━━━━━ SUPPLIED DATA
(* ===== verification/VectorTheorems.v ===== *)
(** * The vectors refine lists

    A vector of strings driven by any sequence of its operations holds what the
    same operations on a list of strings give; the command stack is last in,
    first out; growing never trips its assertion. *)
From S2P Require Import Prelude CString Platform VectorStr VectorAux.

(** ** An operation, as the code performs it and on the list *)
Inductive vec_op :=
  | VPush (src : bytes) (len : Z)
  | VPop
  | VPrepend (org : vector_str)
  | VAppend (org : vector_str).

Definition texts (v : vector_str) : list bytes :=
  omap (fun c => match cval c with Bytes s => Some s | _ => None end) (container v).

Definition list_op (op : vec_op) (ss : list bytes) : list bytes :=
  match op with
  | VPush src len => ss ++ [ztake len src]
  | VPop => removelast ss
  | VPrepend org => texts org ++ ss
  | VAppend org => ss ++ texts org
  end.

(** The arguments the code passes: a length that is not negative, and a
    well-formed, non-empty vector. *)
Definition op_wf (op : vec_op) : Prop :=
  match op with
  | VPush _ len => 0 <= len
  | VPop => True
  | VPrepend org | VAppend org => vec_ok org (texts org) /\ texts org <> []
  end.

Definition is_append (op : vec_op) : bool := match op with VAppend _ => true | _ => false end.

Section Run.
Context {P : Platform}.

Definition exec_op (op : vec_op) (v : vector_str) : comp nat (bool * vector_str) :=
  match op with
  | VPush src len => vector_str_push v (Bytes src) len
  | VPop => vector_str_pop v
  | VPrepend org => vector_str_push_vector_head v org
  | VAppend org => vector_str_push_vector v org
  end.

(** A failed operation is skipped, as a caller that looks at the status
    would. *)
Fixpoint exec_ops (ops : list vec_op) (v : vector_str) : comp nat vector_str :=
  match ops with
  | [] => mret v
  | op :: ops => '(_, v) ← exec_op op v; exec_ops ops v
  end.

(** A fresh vector, a run, the flat string, and the destruction. *)
Definition session (ops : list vec_op) : comp nat (option (option (mem * Z))) :=
  o ← vector_str_init;
  match o with
  | None => mret None
  | Some v =>
      v ← exec_ops ops v;
      r ← vector_str_get_flat v;
      vector_str_dest v;;
      mret (Some r)
  end.

Lemma ztake_0 {A} (l : list A) : ztake 0 l = [].
Proof.
  unfold ztake. pose proof (zlength_nonneg l). rewrite Z.min_l by lia. apply take_0.
Qed.

Lemma pushed_ztake src len : 0 <= len -> pushed (Bytes src) len (ztake len src).
Proof.
  intros. destruct (decide (len = 0)) as [->|]; [left; by rewrite ztake_0|].
  right. split; [lia|]. eauto.
Qed.

Lemma exec_op_ok op v ss n :
  op_wf op -> vec_ok v ss ->
  exists b v' n', exec_op op v n = Ok (b, v') n' /\ (n <= n')%nat /\
    (b = true -> vec_ok v' (list_op op ss)) /\
    (b = false -> is_append op = false -> vec_ok v' ss) /\ (never_oom -> b = true).
Proof.
  intros Hop Hv. destruct op as [src len| |org|org]; cbn [exec_op list_op is_append].
  - destruct (vector_str_push_ok v ss (Bytes src) len _ n Hv (pushed_ztake src len Hop))
      as (b & v' & n' & H & Hn & Hok & Ho).
    exists b, v', n'. split_and!; try done; by intros ->.
  - destruct (vector_str_pop_ok v ss n Hv) as (v' & H & Hok).
    exists true, v', n. by split_and!.
  - destruct Hop as [Ho Hne].
    destruct (vector_str_push_vector_head_ok v org ss _ n Hv Ho) as (b & v' & n' & H & Hn & Hok & Hoom).
    { by intros [? ?]%app_nil. }
    exists b, v', n'. split_and!; try done; by intros ->.
  - destruct Hop as [Ho Hne].
    destruct (vector_str_push_vector_ok v org ss _ n Hv Ho) as (b & v' & n' & H & Hn & Hok & Hoom).
    { by intros [? ?]%app_nil. }
    exists b, v', n'. by split_and!.
Qed.

Lemma exec_ops_ok ops v ss n :
  never_oom -> Forall op_wf ops -> vec_ok v ss ->
  exists v' n', exec_ops ops v n = Ok v' n' /\
    vec_ok v' (fold_left (fun ss op => list_op op ss) ops ss).
Proof.
  intros Hoom Hops. revert v ss n.
  induction Hops as [|op ops Hop _ IH]; intros v ss n Hv; cbn [exec_ops fold_left].
  { by exists v, n. }
  destruct (exec_op_ok op v ss n Hop Hv) as (b & v' & n' & H & _ & Hok & _ & Hb).
  run H. apply IH, Hok, Hb, Hoom.
Qed.

Lemma exec_ops_oom ops v ss n :
  Forall op_wf ops -> Forall (fun op => is_append op = false) ops -> vec_ok v ss ->
  exists v' ss' n', exec_ops ops v n = Ok v' n' /\ vec_ok v' ss'.
Proof.
  intros Hops Happ. revert v ss n.
  induction Hops as [|op ops Hop _ IH]; intros v ss n Hv; cbn [exec_ops].
  { by exists v, ss, n. }
  apply Forall_cons_1 in Happ as [Ha Happ].
  destruct (exec_op_ok op v ss n Hop Hv) as (b & v' & n' & H & _ & Hok & Hno & _).
  run H. destruct b; eauto.
Qed.


End Run.


(** An allocator that fails from the fourth request on. *)
Definition tight_platform : Platform := {|
  malloc_ok n _ := (n <? 3)%nat; strtol_einval := false;
  sizeof_long_double := 16; fmt_f _ _ := [];
|}.


(** The cleanup of a failed append frees the strings of the destination: when
    the allocator refuses the copy of the appended string, the destination's
    own destruction afterwards frees its strings a second time. *)
Theorem vector_append_oom_double_free {P : Platform} dst org n :
  0 < size dst -> (exists c, org = VectorStr 8 [c] /\ cval c = Bytes (lit "b")) ->
  malloc_ok n (SIZEOF_PTR * BUFFER_GROW (size dst + 1)) = true ->
  malloc_ok (S n) 2 = false ->
  (r ← vector_str_push_vector dst org; vector_str_dest r.2) n = Crash DoubleFree.
Proof.
  intros Hd (c & -> & Hc) H1 H2.
  assert (vector_str_push_vector dst (VectorStr 8 [c]) n
    = Ok (false, VectorStr (capacity dst) ((fun c => Cell (cid c) Freed) <$> container dst))
        (S (S n))) as Hp.
  { unfold vector_str_push_vector, malloc. unfold mbind at 1, comp_bind at 1.
    change (size (VectorStr 8 [c])) with 1. rewrite H1. cbn [container dup_cells].
    rewrite Hc. unfold read_cstr, mbind, comp_bind, malloc, mret, comp_ret.
    change (zlength (lit "b") + 1) with 2. by rewrite H2. }
  erewrite bind_Ok by exact Hp. unfold vector_str_dest. cbn [snd container].
  unfold size, zlength in Hd. by destruct (container dst).
Qed.

Lemma vector_append_oom_double_free_witness :
  (r ← @vector_str_push_vector tight_platform
         (VectorStr 8 [Cell 0 (Bytes (lit "a"))]) (VectorStr 8 [Cell 1 (Bytes (lit "b"))]);
   vector_str_dest r.2) 2%nat = Crash DoubleFree.
Proof.
  apply (@vector_append_oom_double_free tight_platform); try reflexivity.
  by eexists.
Defined.

(** ** Parts of a vector *)
Section Parts.
Context {P : Platform}.

(** The readers take "the output since index [i]" with
    [vector_str_substr]: it is the concatenation of the strings pushed since
    the vector had [i] of them, whatever they are, and the vector they are
    taken from may hold any strings before. *)
Theorem vector_substr_since v before since n :
  vec_ok v (before ++ since) -> since <> [] -> size v < SIZE_MOD -> never_oom ->
  vector_str_substr v (zlength before) (size_t (size v - 1)) n
  = Ok (Some (Bytes (concat since), zlength (concat since))) (S n).
Proof.
  intros Hv Hne Hmod Hoom.
  pose proof (vec_ok_size _ _ Hv) as Hsz. rewrite zlength_app in Hsz.
  assert (0 < zlength since).
  { destruct since; [done|]. rewrite zlength_cons. pose proof (zlength_nonneg since). lia. }
  pose proof (zlength_nonneg before).
  destruct (vector_str_substr_ok v before since [] n) as (r & Hr & Hcase & Hs);
    [by rewrite app_nil_r | done..|].
  rewrite size_t_small by lia.
  replace (size v - 1) with (zlength before + zlength since - 1) by lia. rewrite Hr.
  destruct Hcase as [->| ->]; [by destruct (Hs Hoom)|done].
Qed.

(** [vector_str_find] answers 1 exactly when the string sought is a prefix of
    one of the strings held, 0 otherwise, and never looks at freed memory;
    finding a string that is not held is how [_Z1f3abc2abS0_] loses a
    substitution. *)
Theorem vector_find_is_prefix v ss o n :
  vec_ok v ss ->
  exists r, vector_str_find v (Some (Bytes o)) (zlength o) n = Ok r n /\
    (r = 1 <-> exists s, s ∈ ss /\ o `prefix_of` s) /\ (r = 0 <-> r <> 1).
Proof.
  intros Hv. rewrite (vector_str_find_ok v ss o n Hv). eexists. split; [done|].
  destruct (existsb _ _) eqn:E.
  - split; [|lia]. split; [|done]. intros _.
    apply existsb_exists in E as (s & Hs & Hp). exists s. split.
    + by apply list_elem_of_In.
    + by apply is_prefix_spec.
  - split; [|lia]. split; [lia|]. intros (s & Hs & Hp). exfalso.
    assert (existsb (is_prefix o) ss = true); [|congruence].
    apply existsb_exists. exists s. split; [by apply list_elem_of_In | by apply is_prefix_spec].
Qed.
End Parts.

Lemma vector_substr_since_witness :
  @vector_str_substr plain_platform
    (VectorStr 8 (Cell 0 <$> [Bytes (lit "f"); Bytes (lit "("); Bytes (lit "int")])) 1 2 9%nat
  = Ok (Some (Bytes (lit "(int"), 4)) 10%nat.
Proof.
  refine (@vector_substr_since plain_platform
    (VectorStr 8 (Cell 0 <$> [Bytes (lit "f"); Bytes (lit "("); Bytes (lit "int")]))
    [lit "f"] [lit "("; lit "int"] 9%nat _ _ _ _); [|done..].
  split_and!; cbn; try done; try lia.
Defined.

Lemma vector_find_is_prefix_witness :
  exists r, @vector_str_find (VectorStr 8 [Cell 0 (Bytes (lit "abc"))]) (Some (Bytes (lit "ab"))) 2 9%nat
    = Ok r 9%nat /\ (r = 1 <-> exists s, s ∈ [lit "abc"] /\ lit "ab" `prefix_of` s) /\ (r = 0 <-> r <> 1).
Proof.
  apply (vector_find_is_prefix (VectorStr 8 [Cell 0 (Bytes (lit "abc"))]) [lit "abc"] (lit "ab") 9%nat).
  split_and!; cbn; try done; try lia.
Defined.

(** ** The command stack *)
Section Commands.
Context {P : Platform}.

Fixpoint push_all (its : list read_cmd_item) (v : vector_read_cmd) : comp nat (bool * vector_read_cmd) :=
  match its with
  | [] => mret (true, v)
  | i :: its =>
      '(ok, v) ← vector_read_cmd_push v (item_cmd i) (item_data i);
      if (ok : bool) then push_all its v else mret (false, v)
  end.

Fixpoint pop_all (n : nat) (v : vector_read_cmd) : bool * vector_read_cmd :=
  match n with
  | O => (true, v)
  | S n => let '(ok, v) := vector_read_cmd_pop v in if ok then pop_all n v else (false, v)
  end.

Lemma push_all_ok its v old n :
  never_oom -> r_ok v old ->
  exists v' n', push_all its v n = Ok (true, v') n' /\ r_ok v' (old ++ its).
Proof.
  intros Hoom. revert v old n. induction its as [|[c d] its IH]; intros v old n Hv; cbn [push_all].
  { exists v, n. by rewrite app_nil_r. }
  destruct (vector_read_cmd_push_ok v c d old n Hv) as (b & v' & n' & H & _ & Hok & Hb).
  cbn [item_cmd item_data]. run H. rewrite (Hb Hoom) in Hok |- *.
  destruct (IH v' _ n' Hok) as (v'' & n'' & H'' & Hv''). exists v'', n''.
  split; [done|]. by rewrite <- app_assoc in Hv''.
Qed.

Lemma pop_all_ok its v old :
  r_ok v (old ++ its) -> exists v', pop_all (length its) v = (true, v') /\ r_ok v' old.
Proof.
  revert v. induction its as [|i its IH] using rev_ind; intros v Hv.
  { exists v. by rewrite app_nil_r in Hv. }
  rewrite app_assoc in Hv. rewrite length_app, Nat.add_comm. cbn [length Nat.add pop_all].
  destruct (vector_read_cmd_pop_ok v _ i Hv) as (v' & -> & Hv'). by apply IH.
Qed.

(** The command stack is last in, first out at any depth, across its growths:
    after any commands are pushed, the innermost item of each kind is the one
    found, and as many pops give back the stack there was. *)
Theorem read_cmd_stack_lifo its v old n dst :
  never_oom -> r_ok v old -> dst <> READ_FAIL ->
  exists v' v'' n', push_all its v n = Ok (true, v') n' /\
    vector_read_cmd_find v' dst
      = match find (fun i => bool_decide (item_cmd i = dst)) (rev its) with
        | Some i => Some i
        | None => vector_read_cmd_find v dst
        end /\
    pop_all (length its) v' = (true, v'') /\ r_container v'' = r_container v.
Proof.
  intros Hoom Hv Hdst. destruct (push_all_ok its v old n Hoom Hv) as (v' & n' & Hp & Hv').
  destruct (pop_all_ok its v' old Hv') as (v'' & Hpop & Hv''). exists v', v'', n'.
  split; [done|]. destruct Hv as (_ & _ & Hv), Hv' as (_ & _ & Hv'), Hv'' as (_ & _ & Hv'').
  split_and!; [|done|congruence].
  unfold vector_read_cmd_find. rewrite Hv', Hv, rev_app_distr.
  assert (forall l1 l2 : list read_cmd_item, find (fun i => bool_decide (item_cmd i = dst)) (l1 ++ l2)
    = match find (fun i => bool_decide (item_cmd i = dst)) l1 with
      | Some i => Some i | None => find (fun i => bool_decide (item_cmd i = dst)) l2 end) as ->.
  { intros l1 l2. induction l1 as [|x l1 IH]; [done|]. cbn. by case_bool_decide. }
  by destruct dst.
Qed.
End Commands.

Lemma read_cmd_stack_lifo_witness :
  exists v' v'' n', @push_all plain_platform
      [ReadCmdItem READ_TMPL None; ReadCmdItem READ_PTRMEM None] (VectorReadCmd 8 []) 0%nat = Ok (true, v') n' /\
    vector_read_cmd_find v' READ_TMPL = Some (ReadCmdItem READ_TMPL None) /\
    pop_all 2 v' = (true, v'') /\ r_container v'' = [].
Proof.
  apply (@read_cmd_stack_lifo plain_platform
    [ReadCmdItem READ_TMPL None; ReadCmdItem READ_PTRMEM None] (VectorReadCmd 8 []) [] 0%nat READ_TMPL).
  - apply plain_never_oom.
  - split_and!; cbn; try done; lia.
  - done.
Defined.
━━━━━━━━━━
ACTIVITY. Where the line with "From S2P Require" ends, your copy should end too; please return exactly the lines from the first line of the data through it.

RESULT OF THIS TASK.
(* ===== verification/VectorTheorems.v ===== *)
(** * The vectors refine lists

    A vector of strings driven by any sequence of its operations holds what the
    same operations on a list of strings give; the command stack is last in,
    first out; growing never trips its assertion. *)
From S2P Require Import Prelude CString Platform VectorStr VectorAux.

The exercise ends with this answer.